• _TASK TO COMPLETE_
All that should be output is the block of lines below from the line with "clone (ComplexAssertion None" to the line with "End AssertionProperties.", both included, exactly as written.

Start of Block

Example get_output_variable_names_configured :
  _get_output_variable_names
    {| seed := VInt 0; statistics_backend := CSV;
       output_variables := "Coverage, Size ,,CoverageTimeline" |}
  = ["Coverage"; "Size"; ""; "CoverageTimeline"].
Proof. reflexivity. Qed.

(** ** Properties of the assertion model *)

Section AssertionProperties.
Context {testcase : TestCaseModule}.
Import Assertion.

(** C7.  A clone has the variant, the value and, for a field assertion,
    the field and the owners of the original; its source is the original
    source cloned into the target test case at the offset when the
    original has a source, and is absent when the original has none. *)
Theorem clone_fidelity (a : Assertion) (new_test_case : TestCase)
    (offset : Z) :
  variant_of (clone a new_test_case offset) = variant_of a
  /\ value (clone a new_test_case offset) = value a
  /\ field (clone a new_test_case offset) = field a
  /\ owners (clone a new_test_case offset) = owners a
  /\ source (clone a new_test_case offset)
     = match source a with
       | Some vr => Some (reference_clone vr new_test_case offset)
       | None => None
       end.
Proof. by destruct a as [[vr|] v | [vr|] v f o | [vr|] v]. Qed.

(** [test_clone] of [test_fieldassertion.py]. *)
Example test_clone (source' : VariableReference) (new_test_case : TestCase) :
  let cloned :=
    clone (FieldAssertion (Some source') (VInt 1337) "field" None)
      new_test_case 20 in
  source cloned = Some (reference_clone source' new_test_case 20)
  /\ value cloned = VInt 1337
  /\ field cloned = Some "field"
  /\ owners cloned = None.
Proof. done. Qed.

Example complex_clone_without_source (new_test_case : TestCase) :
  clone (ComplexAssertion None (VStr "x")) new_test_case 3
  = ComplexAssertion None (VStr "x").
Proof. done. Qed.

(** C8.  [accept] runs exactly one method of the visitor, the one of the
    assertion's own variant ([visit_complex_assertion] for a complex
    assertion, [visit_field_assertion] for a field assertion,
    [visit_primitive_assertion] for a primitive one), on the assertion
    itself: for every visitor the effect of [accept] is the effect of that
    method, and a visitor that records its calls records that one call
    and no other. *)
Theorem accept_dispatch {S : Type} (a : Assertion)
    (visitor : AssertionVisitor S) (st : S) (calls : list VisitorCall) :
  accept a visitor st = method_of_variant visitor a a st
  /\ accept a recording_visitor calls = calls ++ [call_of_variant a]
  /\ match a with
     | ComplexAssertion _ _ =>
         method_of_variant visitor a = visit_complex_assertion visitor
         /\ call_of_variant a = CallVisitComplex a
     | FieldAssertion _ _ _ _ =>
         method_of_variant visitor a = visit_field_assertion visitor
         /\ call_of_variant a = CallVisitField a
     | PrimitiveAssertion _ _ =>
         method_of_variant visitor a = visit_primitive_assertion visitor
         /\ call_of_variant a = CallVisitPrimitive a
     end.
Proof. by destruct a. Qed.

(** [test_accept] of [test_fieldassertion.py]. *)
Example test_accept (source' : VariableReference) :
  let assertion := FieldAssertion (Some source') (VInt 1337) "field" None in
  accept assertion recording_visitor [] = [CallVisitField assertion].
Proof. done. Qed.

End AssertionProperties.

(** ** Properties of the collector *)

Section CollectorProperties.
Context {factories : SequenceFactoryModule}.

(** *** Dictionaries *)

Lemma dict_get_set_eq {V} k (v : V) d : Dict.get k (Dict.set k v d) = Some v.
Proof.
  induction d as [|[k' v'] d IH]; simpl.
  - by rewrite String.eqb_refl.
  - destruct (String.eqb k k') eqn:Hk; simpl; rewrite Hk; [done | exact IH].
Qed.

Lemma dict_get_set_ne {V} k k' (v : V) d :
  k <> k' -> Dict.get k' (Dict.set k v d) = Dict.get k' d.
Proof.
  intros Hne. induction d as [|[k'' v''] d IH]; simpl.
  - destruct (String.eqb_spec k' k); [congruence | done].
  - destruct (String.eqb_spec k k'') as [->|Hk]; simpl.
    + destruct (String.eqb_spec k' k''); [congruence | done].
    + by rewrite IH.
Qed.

End of Block
Start of Block

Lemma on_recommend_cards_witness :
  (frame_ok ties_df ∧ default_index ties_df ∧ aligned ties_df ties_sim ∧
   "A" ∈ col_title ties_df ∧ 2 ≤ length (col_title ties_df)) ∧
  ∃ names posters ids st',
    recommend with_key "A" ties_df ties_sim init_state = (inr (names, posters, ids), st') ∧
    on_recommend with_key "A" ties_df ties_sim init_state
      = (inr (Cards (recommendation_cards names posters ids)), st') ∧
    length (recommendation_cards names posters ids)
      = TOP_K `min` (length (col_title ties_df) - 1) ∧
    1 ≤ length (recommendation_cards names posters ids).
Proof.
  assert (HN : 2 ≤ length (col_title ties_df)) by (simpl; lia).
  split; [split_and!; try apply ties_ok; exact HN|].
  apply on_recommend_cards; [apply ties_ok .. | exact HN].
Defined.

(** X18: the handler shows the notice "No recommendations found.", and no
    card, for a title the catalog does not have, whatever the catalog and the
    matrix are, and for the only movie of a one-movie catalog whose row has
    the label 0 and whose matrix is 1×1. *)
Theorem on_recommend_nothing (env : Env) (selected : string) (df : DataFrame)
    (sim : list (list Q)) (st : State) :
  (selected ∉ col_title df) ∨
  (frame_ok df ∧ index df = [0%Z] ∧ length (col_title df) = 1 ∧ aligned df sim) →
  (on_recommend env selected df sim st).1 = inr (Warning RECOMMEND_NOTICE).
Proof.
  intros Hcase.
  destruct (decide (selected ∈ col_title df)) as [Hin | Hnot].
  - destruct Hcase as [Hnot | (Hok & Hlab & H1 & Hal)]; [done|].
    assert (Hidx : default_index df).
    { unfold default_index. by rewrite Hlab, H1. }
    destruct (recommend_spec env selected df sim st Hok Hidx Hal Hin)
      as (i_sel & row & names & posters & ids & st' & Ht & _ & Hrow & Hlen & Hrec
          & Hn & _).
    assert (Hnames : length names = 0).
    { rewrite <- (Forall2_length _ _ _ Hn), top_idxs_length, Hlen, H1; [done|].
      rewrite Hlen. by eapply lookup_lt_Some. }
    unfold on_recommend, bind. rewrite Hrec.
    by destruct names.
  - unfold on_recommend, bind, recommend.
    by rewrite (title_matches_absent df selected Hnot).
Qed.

End of Block

• _EXERCISE OUTPUT_
  clone (ComplexAssertion None (VStr "x")) new_test_case 3
  = ComplexAssertion None (VStr "x").
Proof. done. Qed.

(** C8.  [accept] runs exactly one method of the visitor, the one of the
    assertion's own variant ([visit_complex_assertion] for a complex
    assertion, [visit_field_assertion] for a field assertion,
    [visit_primitive_assertion] for a primitive one), on the assertion
    itself: for every visitor the effect of [accept] is the effect of that
    method, and a visitor that records its calls records that one call
    and no other. *)
Theorem accept_dispatch {S : Type} (a : Assertion)
    (visitor : AssertionVisitor S) (st : S) (calls : list VisitorCall) :
  accept a visitor st = method_of_variant visitor a a st
  /\ accept a recording_visitor calls = calls ++ [call_of_variant a]
  /\ match a with
     | ComplexAssertion _ _ =>
         method_of_variant visitor a = visit_complex_assertion visitor
         /\ call_of_variant a = CallVisitComplex a
     | FieldAssertion _ _ _ _ =>
         method_of_variant visitor a = visit_field_assertion visitor
         /\ call_of_variant a = CallVisitField a
     | PrimitiveAssertion _ _ =>
         method_of_variant visitor a = visit_primitive_assertion visitor
         /\ call_of_variant a = CallVisitPrimitive a
     end.
Proof. by destruct a. Qed.

(** [test_accept] of [test_fieldassertion.py]. *)
Example test_accept (source' : VariableReference) :
  let assertion := FieldAssertion (Some source') (VInt 1337) "field" None in
  accept assertion recording_visitor [] = [CallVisitField assertion].
Proof. done. Qed.

End AssertionProperties.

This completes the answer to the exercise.